Lemma ok_deploy now agent ds c : ctl_ok c → ctl_ok (deploy now agent ds c).2.
Proof.
  intros Hc. unfold deploy. destruct (pre_validate_deploy _ _ _ _); [|done].
  pose proof (ok_send agent (SetDesiredStrategies (inject_tenant (agent_tenant agent (shared c)) <$> ds)) c Hc) as H.
  destruct (send_command _ _ _) as [[[]|e] c']; by apply H.
Qed.

(** A store whose acceptances are all in [Ev] and whose records are the old
    ones, up to fields other than the agent id. *)
Lemma ok_put_store a a' c : ctl_ok c → approvals (shared c) = Some a →
  (∀ fp, state_of a' fp = Some Accepted → Ev fp) →
  (∀ fp r, records a' !! fp = Some r → agent_id r = "" ∨
    ∃ r0, records a !! fp = Some r0 ∧ agent_id r = agent_id r0) →
  ctl_ok (put_store a' c).
Proof.
  intros [[(a0 & Ea & Hrec & _) Hr Hf] Hs] Ea' Hst Hids. rewrite Ea in Ea'. injection Ea' as ->.
  split; [|done]. split; [|done|done]. exists a'. split; [done|]. split; [|done].
  intros fp r Hl. destruct (Hids fp r Hl) as [?|(r0 & Hl0 & ->)]; [by left|]. by apply Hrec.
Qed.

(** A decision: the new store must only hold acceptances of [Ev]. *)
Lemma ok_decided fp f ok ev a c : ctl_ok c → approvals (shared c) = Some a →
  (∀ r, agent_id (f r) = agent_id r) →
  let x := update_record ok fp f a in
  (∀ fp', state_of x.2 fp' = Some Accepted → Ev fp') →
  (ev = ApprovalGranted → ∀ r, ar_state (f r) = Accepted) →
  ctl_ok (decided x ev c).
Proof.
  intros Hctl Ea Hid x Hst Hev. destruct (sh_store _ (proj1 Hctl)) as (a' & Ea' & Hrec & _).
  rewrite Ea in Ea'. injection Ea' as <-.
  assert (Hl : ∀ fp', records x.2 !! fp' = if decide (fp = fp') then f <$> records a !! fp' else records a !! fp').
  { intros fp'. apply update_record_lookup. }
  assert (Hc : ctl_ok (put_store x.2 c)).
  { apply (ok_put_store a); [done..|]. intros fp' r. rewrite Hl. case_decide; [|by eauto].
    rewrite fmap_Some. intros (r0 & E & ->). right. by exists r0. }
  unfold decided. destruct x.1 as [r|e] eqn:Ex; [|done].
  apply ok_nudge; [done|]. intros Hne ->. subst x. unfold update_record in Ex.
  destruct (records a !! fp) as [r0|] eqn:E0; [|done].
  assert (r = f r0) as ->. { unfold persisted in Ex. destruct (persist _ _) as [[?|?] ?]; simpl in Ex; congruence. }
  rewrite Hid in *. destruct (Hrec _ _ E0) as [?|<-]; [done|]. apply Hst.
  unfold state_of. rewrite Hl, decide_True, E0 by done. simpl. by rewrite Hev.
Qed.

(** The keys the store has accepted at some state. *)
Definition accepted_in (c : Controller) (fp : string) : Prop :=
  ∃ a, approvals (shared c) = Some a ∧ state_of a fp = Some Accepted.

Lemma decided_approvals x ev c : approvals (shared (decided x ev c)) = Some x.2.
Proof. unfold decided, nudge. destruct x.1; [|done]. by destruct (route _ _ _). Qed.

Lemma ok_step c x : ctl_ok c → honest x → (∀ fp, accepted_in (controller_step policy c x) fp → Ev fp) →
  ctl_ok (controller_step policy c x).
Proof.
  intros Hc Hx Hacc. destruct x as [now ev]. unfold controller_step in *.
  destruct ev as [|n ev|ok fp actor|ok fp actor reason|ok fp actor reason|ok fp actor notes|ok fp p|ok fp|nonce ok e|nonce ok e|nonce ok name|agent ds|agent cmd].
  - destruct Hc as [Hh Hs]. split; [done|]. intros n s. cbn [sessions].
    rewrite lookup_insert_Some. intros [[<- <-]|[_ E]]; [apply session_ok_new|by apply Hs].
  - destruct (sessions c !! n) as [s|] eqn:Es; [|done]. destruct (s_open s); [|done].
    destruct Hc as [Hh Hs]. pose proof (ok_turn n now ev s (shared c) (Hs _ _ Es) Hh) as Ht.
    destruct (session_turn now policy ev s (shared c)) as [s1 h1].
    destruct Ht as [H1 H2]; [by destruct ev|]. split; [done|]. intros m s'. cbn [sessions].
    rewrite lookup_insert_Some. intros [[<- <-]|[_ E]]; [done|by apply Hs].
  - destruct (approvals (shared c)) as [a|] eqn:Ea; [|done]. apply (ok_decided fp _ ok _ a); [done..| |done].
    intros fp' H. apply Hacc. eexists. by rewrite decided_approvals.
  - destruct (approvals (shared c)) as [a|] eqn:Ea; [|done]. apply (ok_decided fp _ ok _ a); [done..| |done].
    intros fp' H. apply Hacc. eexists. by rewrite decided_approvals.
  - destruct (approvals (shared c)) as [a|] eqn:Ea; [|done]. apply (ok_decided fp _ ok _ a); [done..| |done].
    intros fp' H. apply Hacc. eexists. by rewrite decided_approvals.
  - destruct (approvals (shared c)) as [a|] eqn:Ea; [|done]. destruct (valid_fingerprint fp); [|done].
    apply (ok_put_store a); [done..| |].
    + intros fp' H. apply Hacc. by eexists.
    + intros fp' r. pose proof (step_lookup now ok (Approvals.PreApprove fp actor notes) a fp') as Hl.
      cbn [step target effect] in Hl. rewrite Hl. case_decide; [|by eauto].
      destruct (records a !! fp') as [r0|] eqn:E0; intros [= <-]; [by eauto|by left].
  - destruct (approvals (shared c)) as [a|] eqn:Ea; [|done].
    apply (ok_put_store a); [done..| |].
    + intros fp' H. apply Hacc. by eexists.
    + intros fp' r. unfold update_profile. rewrite update_record_lookup. case_decide; [|by eauto].
      rewrite fmap_Some. intros (r0 & E & ->). right. by exists r0.
  - destruct (approvals (shared c)) as [a|] eqn:Ea; [|done].
    apply (ok_put_store a); [done..| |].
    + intros fp' H. apply Hacc. by eexists.
    + intros fp' r. pose proof (step_lookup now ok (Approvals.Remove fp) a fp') as Hl.
      cbn [step target effect] in Hl. rewrite Hl. case_decide; [done|by eauto].
  - destruct (vault (shared c)); [|done]. by apply ok_vault_written.
  - destruct (vault (shared c)); [|done]. by apply ok_vault_written.
  - destruct (vault (shared c)); [|done]. by apply ok_put_vault.
  - by apply ok_deploy.
  - simpl in Hx. apply ok_send; [done|]. by rewrite Hx.
Qed.
End Invariant.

• • • • •

Directions for this task: Reproduce the entries exactly, starting at their first line and stopping after the line with "(** A store".

Response for this exercise:
Lemma ok_deploy now agent ds c : ctl_ok c → ctl_ok (deploy now agent ds c).2.
Proof.
  intros Hc. unfold deploy. destruct (pre_validate_deploy _ _ _ _); [|done].
  pose proof (ok_send agent (SetDesiredStrategies (inject_tenant (agent_tenant agent (shared c)) <$> ds)) c Hc) as H.
  destruct (send_command _ _ _) as [[[]|e] c']; by apply H.
Qed.

(** A store whose acceptances are all in [Ev] and whose records are the old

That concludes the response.